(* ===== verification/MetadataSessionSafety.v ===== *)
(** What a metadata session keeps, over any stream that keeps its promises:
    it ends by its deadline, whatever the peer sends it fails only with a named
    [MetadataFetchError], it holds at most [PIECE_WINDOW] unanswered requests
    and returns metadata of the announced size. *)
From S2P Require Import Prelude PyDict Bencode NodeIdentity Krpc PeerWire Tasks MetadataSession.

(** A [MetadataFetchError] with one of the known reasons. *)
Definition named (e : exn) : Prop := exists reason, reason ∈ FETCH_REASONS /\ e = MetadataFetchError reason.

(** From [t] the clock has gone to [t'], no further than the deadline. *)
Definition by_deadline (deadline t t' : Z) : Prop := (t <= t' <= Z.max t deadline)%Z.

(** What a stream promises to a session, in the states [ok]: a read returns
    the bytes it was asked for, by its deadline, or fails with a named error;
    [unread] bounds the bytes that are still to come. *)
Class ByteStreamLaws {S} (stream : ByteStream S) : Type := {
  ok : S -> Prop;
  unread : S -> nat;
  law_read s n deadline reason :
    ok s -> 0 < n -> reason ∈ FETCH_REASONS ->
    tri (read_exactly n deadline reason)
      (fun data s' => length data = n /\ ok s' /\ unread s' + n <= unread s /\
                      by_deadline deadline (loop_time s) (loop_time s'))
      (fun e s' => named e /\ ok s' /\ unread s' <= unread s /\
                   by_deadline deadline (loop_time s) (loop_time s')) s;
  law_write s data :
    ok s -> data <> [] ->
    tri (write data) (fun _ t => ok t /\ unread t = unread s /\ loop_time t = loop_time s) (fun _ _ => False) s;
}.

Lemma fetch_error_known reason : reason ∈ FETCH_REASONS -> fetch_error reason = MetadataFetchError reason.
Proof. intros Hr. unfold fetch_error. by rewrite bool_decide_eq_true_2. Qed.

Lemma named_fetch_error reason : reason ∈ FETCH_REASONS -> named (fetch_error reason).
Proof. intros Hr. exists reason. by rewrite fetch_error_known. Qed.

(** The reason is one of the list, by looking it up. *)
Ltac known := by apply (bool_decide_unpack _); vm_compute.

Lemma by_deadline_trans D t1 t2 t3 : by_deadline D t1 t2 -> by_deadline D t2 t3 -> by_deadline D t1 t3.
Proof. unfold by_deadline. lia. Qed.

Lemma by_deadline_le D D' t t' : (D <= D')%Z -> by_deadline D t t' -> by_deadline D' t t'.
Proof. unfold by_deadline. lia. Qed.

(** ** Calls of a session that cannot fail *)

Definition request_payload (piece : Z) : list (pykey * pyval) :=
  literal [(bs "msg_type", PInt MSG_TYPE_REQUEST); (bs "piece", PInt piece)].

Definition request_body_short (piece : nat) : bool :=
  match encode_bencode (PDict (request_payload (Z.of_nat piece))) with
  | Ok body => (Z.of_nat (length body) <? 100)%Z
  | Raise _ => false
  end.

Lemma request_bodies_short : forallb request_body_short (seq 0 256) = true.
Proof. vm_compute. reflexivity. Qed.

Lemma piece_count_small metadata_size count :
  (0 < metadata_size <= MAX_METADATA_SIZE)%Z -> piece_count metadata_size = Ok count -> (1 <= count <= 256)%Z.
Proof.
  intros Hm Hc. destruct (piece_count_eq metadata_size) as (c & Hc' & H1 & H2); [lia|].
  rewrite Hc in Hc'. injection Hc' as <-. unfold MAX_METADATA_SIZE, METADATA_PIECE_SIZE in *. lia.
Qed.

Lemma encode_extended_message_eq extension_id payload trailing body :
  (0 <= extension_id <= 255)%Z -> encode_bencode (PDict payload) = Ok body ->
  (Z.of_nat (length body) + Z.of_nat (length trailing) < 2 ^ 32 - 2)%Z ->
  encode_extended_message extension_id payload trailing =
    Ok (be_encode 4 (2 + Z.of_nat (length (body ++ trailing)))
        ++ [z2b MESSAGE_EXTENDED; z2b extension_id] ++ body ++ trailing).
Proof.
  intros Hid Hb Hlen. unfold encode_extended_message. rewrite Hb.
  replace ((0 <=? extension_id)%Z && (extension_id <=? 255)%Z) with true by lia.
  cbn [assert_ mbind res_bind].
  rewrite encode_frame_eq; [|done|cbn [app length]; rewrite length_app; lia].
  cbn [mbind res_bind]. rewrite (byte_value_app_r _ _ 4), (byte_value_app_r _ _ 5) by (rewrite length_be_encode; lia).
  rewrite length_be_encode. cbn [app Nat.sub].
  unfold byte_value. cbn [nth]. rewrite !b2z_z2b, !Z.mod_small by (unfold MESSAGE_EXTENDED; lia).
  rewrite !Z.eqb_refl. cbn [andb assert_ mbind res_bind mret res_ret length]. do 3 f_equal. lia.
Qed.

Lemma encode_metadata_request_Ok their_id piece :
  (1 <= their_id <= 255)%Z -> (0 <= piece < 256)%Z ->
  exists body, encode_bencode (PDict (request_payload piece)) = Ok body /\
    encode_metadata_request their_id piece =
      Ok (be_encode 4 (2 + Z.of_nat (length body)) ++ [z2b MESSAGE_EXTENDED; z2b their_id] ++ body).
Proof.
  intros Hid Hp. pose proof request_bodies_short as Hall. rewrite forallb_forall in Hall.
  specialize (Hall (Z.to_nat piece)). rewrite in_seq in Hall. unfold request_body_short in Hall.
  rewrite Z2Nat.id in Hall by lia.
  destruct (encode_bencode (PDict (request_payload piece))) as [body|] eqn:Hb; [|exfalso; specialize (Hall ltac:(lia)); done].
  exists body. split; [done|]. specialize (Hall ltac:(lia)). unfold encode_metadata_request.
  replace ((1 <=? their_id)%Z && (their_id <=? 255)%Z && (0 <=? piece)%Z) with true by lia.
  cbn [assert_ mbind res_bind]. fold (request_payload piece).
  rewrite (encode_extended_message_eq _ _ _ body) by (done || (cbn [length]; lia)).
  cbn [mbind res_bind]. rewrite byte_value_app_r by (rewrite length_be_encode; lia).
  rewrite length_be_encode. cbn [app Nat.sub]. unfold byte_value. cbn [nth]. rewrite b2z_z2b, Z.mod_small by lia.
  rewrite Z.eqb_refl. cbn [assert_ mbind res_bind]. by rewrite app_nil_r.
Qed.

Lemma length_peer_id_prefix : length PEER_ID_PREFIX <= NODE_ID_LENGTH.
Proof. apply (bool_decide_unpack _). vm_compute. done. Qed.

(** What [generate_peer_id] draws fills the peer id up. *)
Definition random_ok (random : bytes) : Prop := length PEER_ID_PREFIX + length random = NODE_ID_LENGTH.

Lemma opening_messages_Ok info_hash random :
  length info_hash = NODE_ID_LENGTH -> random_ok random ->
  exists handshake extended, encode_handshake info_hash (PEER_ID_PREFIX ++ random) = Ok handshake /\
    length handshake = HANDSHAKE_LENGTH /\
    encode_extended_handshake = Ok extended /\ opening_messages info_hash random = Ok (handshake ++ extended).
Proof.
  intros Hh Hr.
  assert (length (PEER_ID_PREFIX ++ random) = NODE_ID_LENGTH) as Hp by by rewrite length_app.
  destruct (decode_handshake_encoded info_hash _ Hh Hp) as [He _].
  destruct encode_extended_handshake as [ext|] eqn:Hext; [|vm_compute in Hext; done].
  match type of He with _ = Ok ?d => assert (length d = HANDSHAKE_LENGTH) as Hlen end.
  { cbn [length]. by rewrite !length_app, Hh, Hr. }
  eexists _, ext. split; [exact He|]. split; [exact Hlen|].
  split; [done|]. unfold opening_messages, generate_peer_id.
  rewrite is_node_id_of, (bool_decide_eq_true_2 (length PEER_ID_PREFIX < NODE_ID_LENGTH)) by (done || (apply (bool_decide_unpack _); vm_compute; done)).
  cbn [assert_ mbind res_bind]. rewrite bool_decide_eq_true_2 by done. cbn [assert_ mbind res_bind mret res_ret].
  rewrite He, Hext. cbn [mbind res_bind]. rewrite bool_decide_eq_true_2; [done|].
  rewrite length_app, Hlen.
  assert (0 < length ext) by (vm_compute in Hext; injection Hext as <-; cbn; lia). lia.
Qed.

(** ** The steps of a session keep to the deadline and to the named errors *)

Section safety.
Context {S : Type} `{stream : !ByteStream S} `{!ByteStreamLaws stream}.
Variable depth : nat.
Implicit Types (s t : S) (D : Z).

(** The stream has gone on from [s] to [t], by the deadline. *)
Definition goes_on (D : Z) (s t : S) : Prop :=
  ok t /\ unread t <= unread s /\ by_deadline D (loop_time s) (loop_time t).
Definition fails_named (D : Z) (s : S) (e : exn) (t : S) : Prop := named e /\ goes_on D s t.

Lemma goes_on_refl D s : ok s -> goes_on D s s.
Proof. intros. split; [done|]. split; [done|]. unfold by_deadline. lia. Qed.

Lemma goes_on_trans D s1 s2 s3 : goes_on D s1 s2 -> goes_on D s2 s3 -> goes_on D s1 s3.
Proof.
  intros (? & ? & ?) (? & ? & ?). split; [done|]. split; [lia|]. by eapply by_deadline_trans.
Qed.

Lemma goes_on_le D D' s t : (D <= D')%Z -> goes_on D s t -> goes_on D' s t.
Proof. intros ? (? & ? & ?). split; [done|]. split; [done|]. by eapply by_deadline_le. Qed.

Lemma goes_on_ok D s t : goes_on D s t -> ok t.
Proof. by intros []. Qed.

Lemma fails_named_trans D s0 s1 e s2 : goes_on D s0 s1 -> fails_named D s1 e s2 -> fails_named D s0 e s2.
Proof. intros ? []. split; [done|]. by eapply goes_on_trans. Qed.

• • • • •

#### [Assignment]
Find each line above with the string "mbind", then report how many there are. Write only the number.

#### [Your solution]
8